The Fed’s findings uncovered a greater drop in the number of “underbanked” Americans — those with a bank account but who also use alternative financial services. Underbanked Americans decreased from 21 percent in 2015 to 16 percent in 2018.
“Although the majority of U.S. adults have a bank account and rely on traditional banks or credit unions to meet their banking needs, gaps in banking access remain,” the report states. “Six percent of adults do not have a checking, savings, or money market account (often referred to as the ‘unbanked’). Two-fifths of unbanked adults used some form of alternative financial service during 2018 — such as a money order, check cashing service, pawn shop loan, auto title loan, payday loan, paycheck advance, or tax refund advance. In addition, 16 percent of adults are ‘underbanked’: they have a bank account but also used an alternative financial service product. The remaining 77 percent of adults are fully banked, with a bank account and no use of alternative financial products.”
Additionally, the Fed found improvements in savings practices among Americans surveyed for the report.

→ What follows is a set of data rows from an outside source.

Lemma runes_bytes s r raw : (Some r, raw) ∈ runes s -> rune_bytes r raw.
Proof.
  remember (String.length s) as n eqn:Hn. revert s Hn.
  induction n as [n IH] using lt_wf_ind. intros [|a s1] ->; simpl; [by intros ?%not_elem_of_nil|].
  assert (forall t, String.length t <= String.length s1 -> (Some r, raw) ∈ runes t -> rune_bytes r raw) as IH'.
  { intros t Ht. eapply (IH (String.length t)); [simpl; lia|done]. }
  clear IH. destruct (rune1 a) as [r1|] eqn:H1.
  { intros [[= -> ->]|Hin]%elem_of_cons; [by constructor | by eapply IH'; [|exact Hin]]. }
  destruct s1 as [|b s2]; [by intros ?%list_elem_of_singleton|].
  destruct (rune2 a b) as [r2|] eqn:H2.
  { intros [[= -> ->]|Hin]%elem_of_cons; [by constructor | eapply IH'; [|exact Hin]; simpl; lia]. }
  destruct s2 as [|c s3].
  { intros [?|Hin]%elem_of_cons; [done | eapply IH'; [|exact Hin]; simpl; lia]. }
  destruct (rune3 a b c) as [r3|] eqn:H3.
  { intros [[= -> ->]|Hin]%elem_of_cons; [by constructor | eapply IH'; [|exact Hin]; simpl; lia]. }
  destruct s3 as [|d s4].
  { intros [?|Hin]%elem_of_cons; [done | eapply IH'; [|exact Hin]; simpl; lia]. }
  destruct (rune4 a b c d) as [r4|] eqn:H4.
  { intros [[= -> ->]|Hin]%elem_of_cons; [by constructor | eapply IH'; [|exact Hin]; simpl; lia]. }
  intros [?|Hin]%elem_of_cons; [done | eapply IH'; [|exact Hin]; simpl; lia].
Qed.

Lemma runes_concat s : String.concat "" (map snd (runes s)) = s.
Proof.
  assert (forall x l, String.concat "" (x :: l) = x +:+ String.concat "" l) as Hc.
  { intros x [|y l]; [simpl; by rewrite app_nil_r_str | done]. }
  remember (String.length s) as n eqn:Hn. revert s Hn.
  induction n as [n IH] using lt_wf_ind. intros [|a s1] ->; [done|].
  assert (forall t, String.length t <= String.length s1 -> String.concat "" (map snd (runes t)) = t) as IH'.
  { intros t Ht. eapply (IH (String.length t)); [simpl; lia|done]. }
  clear IH. simpl. destruct (rune1 a); [cbn [map snd]; rewrite Hc, IH' by lia; done|].
  destruct s1 as [|b s2]; [done|].
  destruct (rune2 a b); [cbn [map snd]; rewrite Hc, IH' by (simpl; lia); done|].
  destruct s2 as [|c s3]; [cbn [map snd]; rewrite Hc, IH' by lia; done|].
  destruct (rune3 a b c); [cbn [map snd]; rewrite Hc, IH' by (simpl; lia); done|].
  destruct s3 as [|d s4]; [cbn [map snd]; rewrite Hc, IH' by lia; done|].
  destruct (rune4 a b c d); [cbn [map snd]; rewrite Hc, IH' by (simpl; lia); done|].
  cbn [map snd]. rewrite Hc, IH' by lia. done.
Qed.

Lemma marshal_plain r raw :
  (128 <= r)%Z -> r <> 8232%Z -> r <> 8233%Z -> marshal_rune (Some r, raw) = raw.
Proof. intros ???. unfold marshal_rune. repeat (case_match; [bool_to_prop; lia|]). done. Qed.

(** A lead byte of a longer sequence is no delimiter and no single rune. *)
Lemma lead_plain a : (194 <= byte_val a)%Z ->
  (byte_val a =? 34)%Z = false /\ (byte_val a <? 32)%Z = false /\ (byte_val a =? 92)%Z = false.
Proof. intros. split_and!; [apply Z.eqb_neq | apply Z.ltb_ge | apply Z.eqb_neq]; lia. Qed.

Lemma unquote_lead a rest : (194 <= byte_val a)%Z -> rune1 a = None ->
  unquote (String a rest) =
    match rest with
    | "" => None
    | String b s2 =>
      match rune2 a b with
      | Some _ => ('(u, r) ← unquote s2; Some (String a (str1 b) +:+ u, r))
      | None =>
        match s2 with
        | "" => ('(u, r) ← unquote rest; Some (AppendRune RuneError +:+ u, r))
        | String c s3 =>
          match rune3 a b c with
          | Some _ => ('(u, r) ← unquote s3; Some (String a (String b (str1 c)) +:+ u, r))
          | None =>
            match s3 with
            | "" => ('(u, r) ← unquote rest; Some (AppendRune RuneError +:+ u, r))
            | String d s4 =>
              match rune4 a b c d with
              | Some _ => ('(u, r) ← unquote s4; Some (String a (String b (String c (str1 d))) +:+ u, r))
              | None => ('(u, r) ← unquote rest; Some (AppendRune RuneError +:+ u, r))
              end
            end
          end
        end
      end
    end.
Proof.
  intros Ha H1. destruct (lead_plain a Ha) as (E1 & E2 & E3). simpl.
  rewrite E1, E2, E3, H1. done.
Qed.

Lemma rune1_plain a rest : forall r, rune1 a = Some r ->
  unquote (marshal_rune (Some r, str1 a) +:+ rest) = ('(u, t) ← unquote rest; Some (str1 a +:+ u, t)).
Proof. all_bytes a; intros r Hr; (discriminate || (injection Hr as <-; reflexivity)). Qed.

Lemma rune2_spec a b r : rune2 a b = Some r -> (194 <= byte_val a)%Z /\ (128 <= r < 2048)%Z.
Proof.
  unfold rune2. case_match eqn:E; [|done]. apply andb_true_iff in E as [Ha Hb]. intros [= <-].
  pose proof (lead2 a Ha). pose proof (low6_cont b Hb) as [? _]. apply in_bytes_spec in Ha. lia.
Qed.

Lemma rune3_spec a b c r : rune3 a b c = Some r ->
  (224 <= byte_val a)%Z /\ (128 <= r)%Z /\
  r = ((byte_val a - 224) * 4096 + (byte_val b - 128) * 64 + (byte_val c - 128))%Z /\
  (128 <= byte_val b < 192)%Z /\ (128 <= byte_val c < 192)%Z.
Proof.
  unfold rune3. case_match eqn:E; [|done]. apply andb_true_iff in E as [E Hc].
  apply andb_true_iff in E as [Ha Hb]. intros [= <-].
  assert (cont b = true /\ (byte_val a = 224 -> 160 <= byte_val b)%Z) as [Hb' Hlow].
  { unfold cont. rewrite in_bytes_spec. repeat case_match; bool_to_prop; apply in_bytes_spec in Hb; lia. }
  pose proof (lead3 a Ha) as [? ?]. pose proof (low6_cont b Hb') as [? ?]. pose proof (low6_cont c Hc) as [? ?].
  apply in_bytes_spec in Ha. lia.
Qed.

Lemma rune4_spec a b c d r : rune4 a b c d = Some r -> (240 <= byte_val a)%Z /\ (65536 <= r)%Z.
Proof.
  unfold rune4. case_match eqn:E; [|done]. apply andb_true_iff in E as [E Hd].
  apply andb_true_iff in E as [E Hc]. apply andb_true_iff in E as [Ha Hb]. intros [= <-].
  assert (cont b = true /\ (byte_val a = 240 -> 144 <= byte_val b)%Z) as [Hb' Hlow].
  { unfold cont. rewrite in_bytes_spec. repeat case_match; bool_to_prop; apply in_bytes_spec in Hb; lia. }
  assert (byte_val a = 240 + Z.land (byte_val a) 7)%Z as H4.
  { clear -Ha. all_bytes a; (done || reflexivity). }
  pose proof (low6_cont b Hb') as [? ?]. pose proof (low6_cont c Hc) as [? ?].
  pose proof (low6_cont d Hd) as [? ?]. apply in_bytes_spec in Ha. lia.
Qed.

Lemma byte_is a n : (0 <= n < 256)%Z -> byte_val a = n -> a = byte_of_Z n.
Proof. intros Hn Ha. apply byte_val_inj. by rewrite byte_val_of. Qed.

(** Reading what is written for one rune. *)
Lemma unquote_rune r raw rest :
  rune_bytes r raw ->
  unquote (marshal_rune (Some r, raw) +:+ rest) = ('(u, t) ← unquote rest; Some (raw +:+ u, t)).
Proof.
  intros [a r' H1|a b r' H1 H2|a b c r' H1 H2 H3|a b c d r' H1 H2 H3 H4].
  - by apply rune1_plain.
  - pose proof (rune2_spec _ _ _ H2) as [Ha Hr]. rewrite marshal_plain by lia. cbn [String.append str1].
    rewrite (unquote_lead a) by (lia || done). by rewrite H2.
  - pose proof (rune3_spec _ _ _ _ H3) as (Ha & Hr & Heq & Hb & Hc).
    destruct (decide (r' = 8232 \/ r' = 8233)%Z) as [Hsep|Hne].
    + assert (byte_val a = 226 /\ byte_val b = 128)%Z as [Ea Eb] by lia.
      apply byte_is in Ea; [|lia]. apply byte_is in Eb; [|lia].
      destruct Hsep; subst r'; assert (byte_val c = 168 \/ byte_val c = 169)%Z as Ec by lia;
        (destruct Ec as [Ec|Ec]; [|]); (rewrite Ea, Eb, Ec in *; try lia);
        apply byte_is in Ec; [|lia|..]; subst; try reflexivity; lia.
    + rewrite marshal_plain by lia. cbn [String.append str1].
      rewrite (unquote_lead a) by (lia || done). by rewrite H2, H3.
  - pose proof (rune4_spec _ _ _ _ _ H4) as [Ha Hr]. rewrite marshal_plain by lia. cbn [String.append str1].
    rewrite (unquote_lead a) by (lia || done). by rewrite H2, H3, H4.
Qed.

Lemma concat_cons x l : String.concat "" (x :: l) = x +:+ String.concat "" l.
Proof. destruct l; [simpl; by rewrite app_nil_r_str | done]. Qed.

Lemma ValidString_runes s :
  ValidString s = true ->
  Forall (fun p : option Z * string => exists r, p.1 = Some r /\ rune_bytes r p.2) (runes s).
Proof.
  intros Hv. apply Forall_forall. intros [o raw] Hin. unfold ValidString in Hv. rewrite forallb_forall in Hv.
  specialize (Hv _ (proj1 (list_elem_of_In _ _) Hin)). apply bool_decide_eq_true in Hv as [r Hr].
  simpl in *. subst o. exists r. split; [done|]. by eapply runes_bytes.
Qed.

(** A valid string comes back from its JSON text, which is read up to its
    closing quote. *)
Lemma unquote_marshal s rest :
  ValidString s = true ->
  unquote (String.concat "" (map marshal_rune (runes s)) +:+ String quote_char rest) = Some (s, rest).
Proof.
  intros Hv. pose proof (ValidString_runes s Hv) as Hall.
  rewrite <- (runes_concat s) at 2. clear Hv. induction Hall as [|[o raw] l (r & Ho & Hr) _ IH]; [done|].
  simpl in Ho, Hr. subst o. cbn [map snd]. rewrite !concat_cons, app_assoc_str, unquote_rune by done.
  by rewrite IH.
Qed.

Lemma read_string_value n s rest :
  ValidString s = true ->
  read_value (S n) (json_MarshalString s +:+ rest) = Some (JStr s, rest).
Proof.
  intros Hv. unfold json_MarshalString. cbn [String.append]. 
  change (('(t, r) ← unquote ((String.concat "" (map marshal_rune (runes s)) +:+ str1 quote_char) +:+ rest);
           Some (JStr t, r)) = Some (JStr s, rest)).
  rewrite app_assoc_str. cbn [String.append str1]. by rewrite unquote_marshal.
Qed.

Lemma read_elements_S n s :
  read_elements (S n) s =
    ('(v, r) ← read_value n s;
     match skip_ws r with
     | String "," r => '(l, r) ← read_elements n r; Some (v :: l, r)
     | String "]" r => Some ([v], r)
     | _ => None
     end).
Proof. done. Qed.

Lemma read_strings n l rest :
  l <> [] -> Forall (fun s => ValidString s = true) l -> 2 * length l <= n ->
  read_elements n (Join (map json_MarshalString l) "," +:+ String "]" rest) = Some (map JStr l, rest).
Proof.
  intros Hne Hl. revert n. induction Hl as [|s l Hs Hl IH]; intros n Hn; [done|].
  destruct n as [|[|n]]; [simpl in Hn; lia..|]. rewrite read_elements_S. destruct l as [|s' l].
  - change (Join (map json_MarshalString [s]) ",") with (json_MarshalString s).
    by rewrite read_string_value.
  - change (Join (map json_MarshalString (s :: s' :: l)) ",")
      with (json_MarshalString s +:+ String "," (Join (map json_MarshalString (s' :: l)) ",")).
    rewrite app_assoc_str, app_cons_str, read_string_value by done.
    set (more := Join (map json_MarshalString (s' :: l)) "," +:+ String "]" rest).
    change (('(l, r) ← read_elements (S n) more; Some (JStr s :: l, r))
            = Some (map JStr (s :: s' :: l), rest)).
    subst more. rewrite IH; [done|done|]. simpl in *. lia.
Qed.

Lemma Join_marshal_length l :
  l <> [] -> 2 * length l <= String.length (Join (map json_MarshalString l) ",").
Proof.
  intros Hne. induction l as [|s l IH]; [done|].
  assert (2 <= String.length (json_MarshalString s)) as H2.
  { unfold json_MarshalString. cbn [String.length].
    pose proof (slen_app (String.concat "" (map marshal_rune (runes s))) (str1 quote_char)) as H.
    unfold slen in H. change (String.length (str1 quote_char)) with 1 in H. lia. }
  destruct l as [|s' l]; [simpl in *; lia|].
  change (Join (map json_MarshalString (s :: s' :: l)) ",")
    with (json_MarshalString s +:+ String "," (Join (map json_MarshalString (s' :: l)) ",")).
  specialize (IH ltac:(done)). set (J := Join (map json_MarshalString (s' :: l)) ",") in *.
  pose proof (slen_app (json_MarshalString s) (String "," J)) as E. unfold slen in E.
  cbn [length String.length] in *. lia.
Qed.

Lemma as_string_JStr l : mapM as_string (map JStr l) = Some l.
Proof. induction l as [|s l IH]; [done|]. simpl in *. by rewrite IH. Qed.

(** A list of valid strings comes back from its JSON text. *)
Lemma json_strings_roundtrip l :
  Forall (fun s => ValidString s = true) l ->
  json_UnmarshalStrings (json_MarshalStrings l) = Some l.
Proof.
  intros Hl. destruct l as [|s l]; [done|]. unfold json_UnmarshalStrings, json_MarshalStrings, json_Parse.
  set (ls := s :: l) in *. set (body := Join (map json_MarshalString ls) ",").
  assert (2 * length ls <= String.length body) as Hlen by (by apply Join_marshal_length).
  set (n := String.length ("[" +:+ body +:+ "]")).
  assert (2 * length ls + 1 <= 2 * n + 1) as Hn.
  { subst n. pose proof (slen_app "[" (body +:+ "]")). pose proof (slen_app body "]").
    unfold slen in *. simpl String.length in *. lia. }
  assert (read_value (2 * n + 2) ("[" +:+ body +:+ "]") = Some (JArr (map JStr ls), "")) as ->.
  { replace (2 * n + 2) with (S (2 * n + 1)) by lia.
    assert (exists b, body = String quote_char b) as [b Hb].
    { subst body ls. destruct l; [by eexists|]. simpl. by eexists. }
    assert (forall m, read_value (S m) ("[" +:+ body +:+ "]") =
       ('(l, r) ← read_elements m (body +:+ "]"); Some (JArr l, r))) as -> by (intros m; by rewrite Hb).
    subst body. rewrite read_strings; [done|done|done|lia]. }
  transitivity (mapM as_string (map JStr ls)); [done | apply as_string_JStr].
Qed.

The number of Americans who said they could cover a $400 emergency expense has risen 11 percentage points since 2013 to 61 percent, according to the report. About 70 percent of respondents said they had savings sufficient to cover three months of expenses or could do so via a combination of savings, assets and credit if they lost their main source of income.

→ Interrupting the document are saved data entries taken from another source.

(* ===== verification/SqlTable.v ===== *)
(** * A table kept by a server

    What a server promises of a table with declared columns and a primary key:
    what any SELECT of [SqlText] finds in it and what any INSERT ... ON DUPLICATE
    KEY UPDATE and any UPDATE leave. Texts compare by the server's collation, so
    several keys may be one row's. *)

From S2P Require Import Prelude GoStd Sql SqlText.

#[export] Instance sql_value_eq_dec : EqDecision sql_value.
Proof. solve_decision. Defined.

(** ** Columns and rows *)

(** Texts that are never NULL, texts that may be, numbers, and the time of the
    last change, which the server keeps itself. *)
Inductive coltype := CText | CNullText | CNumber | CStamp.

Record table_schema := mkTable {
  tb_name : string;
  tb_columns : list (string * coltype);
  tb_key : string
}.

(** A row by the names of its columns. *)
Abbreviation row := (gmap string sql_value).

Definition has_type (ty : coltype) (v : sql_value) : bool :=
  match ty, v with
  | CText, SText _ | CNullText, (SText _ | SNull) | CNumber, SInt _ => true
  | CStamp, _ => true
  | _, _ => false
  end.

Definition column_value (r : row) (c : string) : sql_value := default SNull (r !! c).

Definition typed (sch : table_schema) (r : row) : bool :=
  forallb (fun ct => has_type ct.2 (column_value r ct.1)) (tb_columns sch).

Definition coalesce_text (v : sql_value) : sql_value := match v with SNull => SText "" | _ => v end.

(** ** What statements do *)

(** The row an INSERT brings, and what ON DUPLICATE KEY UPDATE makes of the row
    that is there: each column assigned gets what the new row has in the column
    named. *)
Definition new_row (i : insert) (args : list sql_value) : row := list_to_map (zip (ins_columns i) args).
Definition reassigned (i : insert) (new old : row) : row :=
  foldl (fun r a => <[a.1 := column_value new a.2]> r) old (ins_update i).

(** The stamp columns of a row that a statement wrote. *)
Definition stamped (sch : table_schema) (t : sql_value) (r : row) : row :=
  foldl (fun r ct => match ct.2 with CStamp => <[ct.1 := t]> r | _ => r end) r (tb_columns sch).

Definition inserted (sch : table_schema) (key : string -> string) (t : sql_value) (i : insert) (args : list sql_value)
    (rows : gmap string row) : gmap string row :=
  let new := new_row i args in
  match new !! tb_key sch with
  | Some (SText name) =>
      <[key name := stamped sch t (match rows !! key name with Some old => reassigned i new old | None => new end)]> rows
  | _ => rows
  end.

Definition set_columns (cols : list string) (args : list sql_value) (r : row) : row :=
  foldl (fun r ca => <[ca.1 := ca.2]> r) r (zip cols args).

(** The rows that satisfy the condition get the new values; [t] has the times. *)
Definition updated (sch : table_schema) (order : string -> sql_value -> sql_value -> comparison) (t : string -> sql_value)
    (u : update) (args : list sql_value) (rows : gmap string row) : gmap string row :=
  let sets := take (length (upd_set u)) args in
  let bound := drop (length (upd_set u)) args in
  map_imap (fun k r => Some (if satisfies order (upd_where u) bound (column_value r)
    then stamped sch (t k) (set_columns (upd_set u) sets r) else r)) rows.

(** ** Statements a server carries out *)

Definition names (sch : table_schema) : list string := map fst (tb_columns sch).
Definition known (sch : table_schema) (cols : list string) : Prop := Forall (fun c => c ∈ names sch) cols.

(** A condition, and an order, on columns that are never NULL. *)
Definition compared (sch : table_schema) (cond : option condition) (args : list sql_value) : Prop :=
  match cond with
  | None => args = []
  | Some c => Forall2 (fun col v => exists ty, (col, ty) ∈ tb_columns sch /\ (ty = CText \/ ty = CNumber) /\ has_type ty v = true)
      (cond_columns c) args
  end.
Definition sortable (sch : table_schema) (cols : list string) : Prop :=
  Forall (fun col => (col, CText) ∈ tb_columns sch \/ (col, CNumber) ∈ tb_columns sch) cols.

(** A query of the table, with its arguments. *)
Definition queries (sch : table_schema) (q : select) (args : list sql_value) : Prop :=
  sel_from q = Plain (tb_name sch) /\ known sch (mentions q) /\ compared sch (sel_where q) args /\
  sortable sch (sel_order q) /\ sel_limit q = false.

(** An INSERT that gives every column a value of its type, but those the server
    keeps, and does not touch the key of a row that is there. *)
Definition inserts (sch : table_schema) (i : insert) (args : list sql_value) : Prop :=
  ins_into i = Plain (tb_name sch) /\ NoDup (ins_columns i) /\ known sch (ins_columns i) /\
  length args = length (ins_columns i) /\
  Forall (fun ct => ct.2 = CStamp \/ ct.1 ∈ ins_columns i) (tb_columns sch) /\
  typed sch (new_row i args) = true /\
  Forall (fun a => a.1 ∈ names sch /\ a.2 ∈ ins_columns i /\ a.1 <> tb_key sch /\
    forall ty, (a.1, ty) ∈ tb_columns sch -> has_type ty (column_value (new_row i args) a.2) = true) (ins_update i).

Definition updates (sch : table_schema) (u : update) (args : list sql_value) : Prop :=
  upd_table u = Plain (tb_name sch) /\ known sch (upd_set u) /\ (tb_key sch ∉ upd_set u) /\
  compared sch (upd_where u) (drop (length (upd_set u)) args) /\
  Forall (fun ca => forall ty, (ca.1, ty) ∈ tb_columns sch -> has_type ty ca.2 = true) (zip (upd_set u) args).

(** ** The server *)

(** Rows by key, in strict mode: what is stored is stored whole or refused. A
    failed statement was carried out or not; a query changes nothing. The stamps
    are [good] ones. *)
Class KeptTable (W : Type) `{!SqlOps W} (sch : table_schema) (good : sql_value -> Prop) (key : string -> string) := {
  rows : W -> gmap string row;
  column_order : string -> sql_value -> sql_value -> comparison;
  order_key : forall a b, column_order (tb_key sch) (SText a) (SText b) = Eq <-> key a = key b;
  rows_keyed : forall w k r, rows w !! k = Some r ->
    exists name, r !! tb_key sch = Some (SText name) /\ k = key name;
  rows_typed : forall w k r, rows w !! k = Some r -> typed sch r = true;
  query_frame : forall text q args w, spelled text = Some (Select q) -> rows (sql_QueryRow text args w).1 = rows w;
  query_ok : forall text q args w w' answer,
    spelled text = Some (Select q) -> queries sch q args -> sql_QueryRow text args w = (w', Ok answer) ->
    exists out, answers column_order coalesce_text q args None
        (map (fun kr => column_value kr.2) (map_to_list (rows w))) out /\ answer = head out;
  insert_done : forall text i args w w' r,
    spelled text = Some (Insert i) -> inserts sch i args -> sql_Exec text args w = (w', r) ->
    (r <> Ok () /\ rows w' = rows w) \/ exists t, good t /\ rows w' = inserted sch key t i args (rows w);
  update_done : forall text u args w w' r,
    spelled text = Some (Update u) -> updates sch u args -> sql_Exec text args w = (w', r) ->
    (r <> Ok () /\ rows w' = rows w) \/ exists t : string -> sql_value, (forall k, good (t k)) /\ rows w' = updated sch column_order t u args (rows w)
}.

(** ** Finding a row by its key *)

Section Found.
Context {W : Type} `{!SqlOps W} (sch : table_schema) (good : sql_value -> Prop) (key : string -> string).
Context `{!KeptTable W sch good key}.

Definition by_key (cond : option condition) : Prop := cond = Some (mkCondition [tb_key sch] OpEq).

(** A condition on the key holds of one row. *)
Lemma satisfies_key w k r name :
  rows w !! k = Some r ->
  satisfies column_order (Some (mkCondition [tb_key sch] OpEq)) [SText name] (column_value r) = bool_decide (k = key name).
Proof.
  intros Hr. destruct (rows_keyed _ _ _ Hr) as (n & Hn & ->).
  assert (column_value r (tb_key sch) = SText n) as Hv by (unfold column_value; by rewrite Hn).
  unfold satisfies. cbn [cond_op cond_columns map compare_values]. rewrite Hv.
  destruct (column_order (tb_key sch) (SText n) (SText name)) eqn:E; cbn [holds].
  - apply order_key in E. by rewrite bool_decide_eq_true_2.
  - rewrite bool_decide_eq_false_2; [done|]. intros E'%order_key. congruence.
  - rewrite bool_decide_eq_false_2; [done|]. intros E'%order_key. congruence.
Qed.

Lemma filter_by_key w name :
  List.filter (satisfies column_order (Some (mkCondition [tb_key sch] OpEq)) [SText name])
    (map (fun kr => column_value kr.2) (map_to_list (rows w))) =
  match rows w !! key name with Some r => [column_value r] | None => [] end.
Proof.
  assert (forall l : list (string * row), NoDup (map fst l) -> (forall kr, kr ∈ l -> rows w !! kr.1 = Some kr.2) ->
    List.filter (satisfies column_order (Some (mkCondition [tb_key sch] OpEq)) [SText name]) (map (fun kr => column_value kr.2) l) =
    match (list_to_map l : gmap string row) !! key name with Some r => [column_value r] | None => [] end) as Hl.
  { induction l as [|[k r] l IH]; intros Hnd Hin; [done|]. cbn [map fst snd] in *. apply NoDup_cons in Hnd as [Hk Hnd].
    cbn [List.filter]. rewrite (satisfies_key w k) by (apply (Hin (k, r)); by left).
    rewrite IH; [|done|intros kr Hkr; apply Hin; by right]. change ((list_to_map ((k, r) :: l) : gmap string row) !! key name) with (<[k := r]> (list_to_map l : gmap string row) !! key name).
    case_bool_decide as Heq.
    - rewrite <- Heq, lookup_insert_eq. assert ((list_to_map l : gmap string row) !! k = None) as ->; [|done].
      by apply not_elem_of_list_to_map_1.
    - by rewrite lookup_insert_ne. }
  rewrite Hl, list_to_map_to_list; [done|apply NoDup_fst_map_to_list|]. intros [k r]. apply elem_of_map_to_list.
Qed.

(** What a query for the row of a key answers. *)
Lemma key_query text q name w w' answer :
  spelled text = Some (Select q) -> queries sch q [SText name] -> by_key (sel_where q) ->
  sql_QueryRow text [SText name] w = (w', Ok answer) ->
  answer = (fun r => map (eval_expr coalesce_text (column_value r)) (sel_exprs q)) <$> rows w !! key name.
Proof.
  intros Ht Hq Hw Hans. destruct (query_ok _ _ _ _ _ _ Ht Hq Hans) as (out & (l & Hperm & _ & ->) & ->).
  rewrite Hw, filter_by_key in Hperm. destruct (rows w !! key name) as [r|].
  - apply Permutation_singleton_r in Hperm as ->. done.
  - apply Permutation_nil_r in Hperm as ->. done.
Qed.

(** What an update of the row of a key leaves. *)
Lemma key_updated w t u args name :
  by_key (upd_where u) -> drop (length (upd_set u)) args = [SText name] ->
  updated sch column_order t u args (rows w) =
  alter (fun r => stamped sch (t (key name)) (set_columns (upd_set u) (take (length (upd_set u)) args) r)) (key name) (rows w).
Proof.
  intros Hw Hargs. unfold updated. rewrite Hargs. apply map_eq. intros k. rewrite map_lookup_imap.
  destruct (decide (key name = k)) as [<-|Hne].
  - rewrite lookup_alter_eq. destruct (rows w !! key name) as [r|] eqn:Hr; [|done]. cbn. rewrite Hw, (satisfies_key w (key name)) by done.
    by rewrite bool_decide_eq_true_2.
  - rewrite lookup_alter_ne by done. destruct (rows w !! k) as [r|] eqn:Hr; [|done]. cbn. rewrite Hw, (satisfies_key w k) by done.
    by rewrite bool_decide_eq_false_2.
Qed.

End Found.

“While the prior question asks about a hypothetical expense, the survey results indicate that a number of people struggle to pay their actual bills,” the report states. “Even without an unexpected expense, 17 percent of adults expected to forgo payment on some of their bills in the month of the survey. Most frequently, this involves not paying, or making a partial payment on, a credit card bill. Four in 10 of those who are not able to pay all their bills (7 percent of all adults) say that their rent, mortgage, or utility bills will be left at least partially unpaid.”
The report also indicated that 26 percent of non-retired respondents have no retirement savings or pension, including 13 percent of those over the age of 50.
Overall, three quarters of U.S. households surveyed last fall said they are “doing okay” or “living comfortably,” a 12 percent increase from 2013. Seven percent indicated that they were finding it difficult to get by, a nearly 50 percent decrease since 2013. Thirty-one percent said they were better off than the year before, and 13 percent said they were worse off. The remainder indicated no significant change in their financial well-being.